Problem to solve
Scan the entries for the string "opcodes" and give the number of lines that have it, nothing further.

----- Data to use

(* ===== verification/Isa.v ===== *)
(** * RV32I: opcodes, bit-field extraction and the decoder

    Models [include/cpusim/isa/rv32i/{defs,encoding,decoder}.h] and
    [src/isa/rv32i/decoder.cpp].  The decoder's specification and the proofs
    about it are in [DecoderSpec.v]. *)

From S2P Require Import Prelude.

(** ** defs.h: opcodes, funct3, funct7, funct12 *)

Definition OPC_LUI      : Z := 0x37.
Definition OPC_AUIPC    : Z := 0x17.
Definition OPC_JAL      : Z := 0x6f.
Definition OPC_JALR     : Z := 0x67.
Definition OPC_BRANCH   : Z := 0x63.
Definition OPC_LOAD     : Z := 0x03.
Definition OPC_STORE    : Z := 0x23.
Definition OPC_OP_IMM   : Z := 0x13.
Definition OPC_OP       : Z := 0x33.
Definition OPC_MISC_MEM : Z := 0x0f.
Definition OPC_SYSTEM   : Z := 0x73.

Definition F3_BEQ  : Z := 0.
Definition F3_BNE  : Z := 1.
Definition F3_BLT  : Z := 4.
Definition F3_BGE  : Z := 5.
Definition F3_BLTU : Z := 6.
Definition F3_BGEU : Z := 7.

Definition F3_LB  : Z := 0.
Definition F3_LH  : Z := 1.
Definition F3_LW  : Z := 2.
Definition F3_LBU : Z := 4.
Definition F3_LHU : Z := 5.

Definition F3_SB : Z := 0.
Definition F3_SH : Z := 1.
Definition F3_SW : Z := 2.

Definition F3_ADD_SUB : Z := 0.
Definition F3_SLL     : Z := 1.
Definition F3_SLT     : Z := 2.
Definition F3_SLTU    : Z := 3.
Definition F3_XOR     : Z := 4.
Definition F3_SRL_SRA : Z := 5.
Definition F3_OR      : Z := 6.
Definition F3_AND     : Z := 7.

Definition F7_BASE : Z := 0.
Definition F7_ALT  : Z := 0x20.

Definition F12_ECALL  : Z := 0.
Definition F12_EBREAK : Z := 1.

(** ** encoding.h: field and immediate extraction *)

Definition opcode  (w : Z) : Z := Z.land w 0x7f.
Definition rd      (w : Z) : Z := Z.land (Z.shiftr w 7) 0x1f.
Definition funct3  (w : Z) : Z := Z.land (Z.shiftr w 12) 0x07.
Definition rs1     (w : Z) : Z := Z.land (Z.shiftr w 15) 0x1f.
Definition rs2     (w : Z) : Z := Z.land (Z.shiftr w 20) 0x1f.
Definition funct7  (w : Z) : Z := Z.land (Z.shiftr w 25) 0x7f.
Definition funct12 (w : Z) : Z := Z.shiftr w 20.

(** [1u << (bits - 1)], then [(int32_t)((val ^ sign) - sign)]. *)
Definition sext (val bits : Z) : Z :=
  let sign := u32 (Z.shiftl 1 (bits - 1)) in
  s32 (u32 (Z.lxor val sign - sign)).

Definition imm_i (w : Z) : Z := sext (Z.shiftr w 20) 12.

Definition imm_s (w : Z) : Z :=
  let imm := Z.lor (u32 (Z.shiftl (Z.shiftr w 25) 5))
                   (Z.land (Z.shiftr w 7) 0x1f) in
  sext imm 12.

Definition imm_b (w : Z) : Z :=
  let imm := Z.lor (Z.lor (Z.lor
      (u32 (Z.shiftl (Z.shiftr w 31) 12))
      (u32 (Z.shiftl (Z.land (Z.shiftr w 7) 0x1) 11)))
      (u32 (Z.shiftl (Z.land (Z.shiftr w 25) 0x3f) 5)))
      (u32 (Z.shiftl (Z.land (Z.shiftr w 8) 0xf) 1)) in
  sext imm 13.

Definition imm_u (w : Z) : Z := s32 (Z.land w 0xfffff000).

Definition imm_j (w : Z) : Z :=
  let imm := Z.lor (Z.lor (Z.lor
      (u32 (Z.shiftl (Z.shiftr w 31) 20))
      (u32 (Z.shiftl (Z.land (Z.shiftr w 12) 0xff) 12)))
      (u32 (Z.shiftl (Z.land (Z.shiftr w 20) 0x1) 11)))
      (u32 (Z.shiftl (Z.land (Z.shiftr w 21) 0x3ff) 1)) in
  sext imm 21.

(** ** decoder.h: operations and decoded instructions *)

Inductive Op :=
  | ADD | SUB
  | SLL | SRL | SRA
  | SLT | SLTU
  | AND | OR | XOR
  | ADDI
  | SLLI | SRLI | SRAI
  | SLTI | SLTIU
  | ANDI | ORI | XORI
  | LB | LH | LW | LBU | LHU
  | SB | SH | SW
  | BEQ | BNE
  | BLT | BGE
  | BLTU | BGEU
  | JAL | JALR
  | LUI | AUIPC
  | ECALL | EBREAK | FENCE
  | ILLEGAL.

#[export] Instance Op_eq_dec : EqDecision Op.
Proof. solve_decision. Defined.

(** [==] on [enum class Op]. *)
Definition op_eqb (a b : Op) : bool := bool_decide (a = b).

Record Instruction := mkInstruction {
  i_raw : Z;
  i_pc  : Z;
  i_op  : Op;
  i_rd  : Z;
  i_rs1 : Z;
  i_rs2 : Z;
  i_imm : Z;
}.

#[export] Instance Instruction_eq_dec : EqDecision Instruction.
Proof. solve_decision. Defined.

(** ** decoder.cpp: [decode]

    The nested [switch] of the source, in its order; a [break] before
    [insn.op] is assigned leaves [Op::ILLEGAL], the value stored first. *)
Definition decode (raw pc : Z) : Instruction :=
  let opc := opcode raw in
  let f3  := funct3 raw in
  let f7  := funct7 raw in
  let insn_rd  := u8 (rd raw) in
  let insn_rs1 := u8 (rs1 raw) in
  let insn_rs2 := u8 (rs2 raw) in
  let mk op d s1 s2 imm := mkInstruction raw pc op d s1 s2 imm in
  if opc =? OPC_LUI then mk LUI insn_rd 0 0 (imm_u raw)
  else if opc =? OPC_AUIPC then mk AUIPC insn_rd 0 0 (imm_u raw)
  else if opc =? OPC_JAL then mk JAL insn_rd 0 0 (imm_j raw)
  else if opc =? OPC_JALR then
    if negb (f3 =? 0) then mk ILLEGAL insn_rd insn_rs1 insn_rs2 0
    else mk JALR insn_rd insn_rs1 0 (imm_i raw)
  else if opc =? OPC_BRANCH then
    let op :=
      if f3 =? F3_BEQ then BEQ
      else if f3 =? F3_BNE then BNE
      else if f3 =? F3_BLT then BLT
      else if f3 =? F3_BGE then BGE
      else if f3 =? F3_BLTU then BLTU
      else if f3 =? F3_BGEU then BGEU
      else ILLEGAL in
    mk op 0 insn_rs1 insn_rs2 (imm_b raw)
  else if opc =? OPC_LOAD then
    let op :=
      if f3 =? F3_LB then LB
      else if f3 =? F3_LH then LH
      else if f3 =? F3_LW then LW
      else if f3 =? F3_LBU then LBU
      else if f3 =? F3_LHU then LHU
      else ILLEGAL in
    mk op insn_rd insn_rs1 0 (imm_i raw)
  else if opc =? OPC_STORE then
    let op :=
      if f3 =? F3_SB then SB
      else if f3 =? F3_SH then SH
      else if f3 =? F3_SW then SW
      else ILLEGAL in
    mk op 0 insn_rs1 insn_rs2 (imm_s raw)
  else if opc =? OPC_OP_IMM then
    let '(op, imm) :=
      if f3 =? F3_ADD_SUB then (ADDI, imm_i raw)
      else if f3 =? F3_SLT then (SLTI, imm_i raw)
      else if f3 =? F3_SLTU then (SLTIU, imm_i raw)
      else if f3 =? F3_XOR then (XORI, imm_i raw)
      else if f3 =? F3_OR then (ORI, imm_i raw)
      else if f3 =? F3_AND then (ANDI, imm_i raw)
      else if f3 =? F3_SLL then
        if f7 =? F7_BASE then (SLLI, Z.land (imm_i raw) 0x1f)
        else (ILLEGAL, imm_i raw)
      else if f3 =? F3_SRL_SRA then
        if f7 =? F7_BASE then (SRLI, Z.land (imm_i raw) 0x1f)
        else if f7 =? F7_ALT then (SRAI, Z.land (imm_i raw) 0x1f)
        else (ILLEGAL, imm_i raw)
      else (ILLEGAL, imm_i raw) in
    mk op insn_rd insn_rs1 0 imm
  else if opc =? OPC_OP then
    let op :=
      if f3 =? F3_ADD_SUB then
        if f7 =? F7_BASE then ADD else if f7 =? F7_ALT then SUB else ILLEGAL
      else if f3 =? F3_SLL then if f7 =? F7_BASE then SLL else ILLEGAL
      else if f3 =? F3_SLT then if f7 =? F7_BASE then SLT else ILLEGAL
      else if f3 =? F3_SLTU then if f7 =? F7_BASE then SLTU else ILLEGAL
      else if f3 =? F3_XOR then if f7 =? F7_BASE then XOR else ILLEGAL
      else if f3 =? F3_SRL_SRA then
        if f7 =? F7_BASE then SRL else if f7 =? F7_ALT then SRA else ILLEGAL
      else if f3 =? F3_OR then if f7 =? F7_BASE then OR else ILLEGAL
      else if f3 =? F3_AND then if f7 =? F7_BASE then AND else ILLEGAL
      else ILLEGAL in
    mk op insn_rd insn_rs1 insn_rs2 0
  else if opc =? OPC_MISC_MEM then
    if negb (f3 =? 0) then mk ILLEGAL insn_rd insn_rs1 insn_rs2 0
    else mk FENCE 0 0 0 0
  else if opc =? OPC_SYSTEM then
    if negb (f3 =? 0) then mk ILLEGAL insn_rd insn_rs1 insn_rs2 0
    else
      let op :=
        if funct12 raw =? F12_ECALL then ECALL
        else if funct12 raw =? F12_EBREAK then EBREAK
        else ILLEGAL in
      mk op 0 0 0 0
  else mk ILLEGAL insn_rd insn_rs1 insn_rs2 0.

Definition op_name (op : Op) : string :=
  match op with
  | ADD => "add" | SUB => "sub"
  | SLL => "sll" | SRL => "srl"
  | SRA => "sra" | SLT => "slt"
  | SLTU => "sltu" | AND => "and"
  | OR => "or" | XOR => "xor"
  | ADDI => "addi" | SLLI => "slli"
  | SRLI => "srli" | SRAI => "srai"
  | SLTI => "slti" | SLTIU => "sltiu"
  | ANDI => "andi" | ORI => "ori"
  | XORI => "xori"
  | LB => "lb" | LH => "lh"
  | LW => "lw" | LBU => "lbu"
  | LHU => "lhu"
  | SB => "sb" | SH => "sh"
  | SW => "sw"
  | BEQ => "beq" | BNE => "bne"
  | BLT => "blt" | BGE => "bge"
  | BLTU => "bltu" | BGEU => "bgeu"
  | JAL => "jal" | JALR => "jalr"
  | LUI => "lui" | AUIPC => "auipc"
  | ECALL => "ecall" | EBREAK => "ebreak"
  | FENCE => "fence"
  | ILLEGAL => "ILLEGAL"
  end%string.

----------

Your solution
2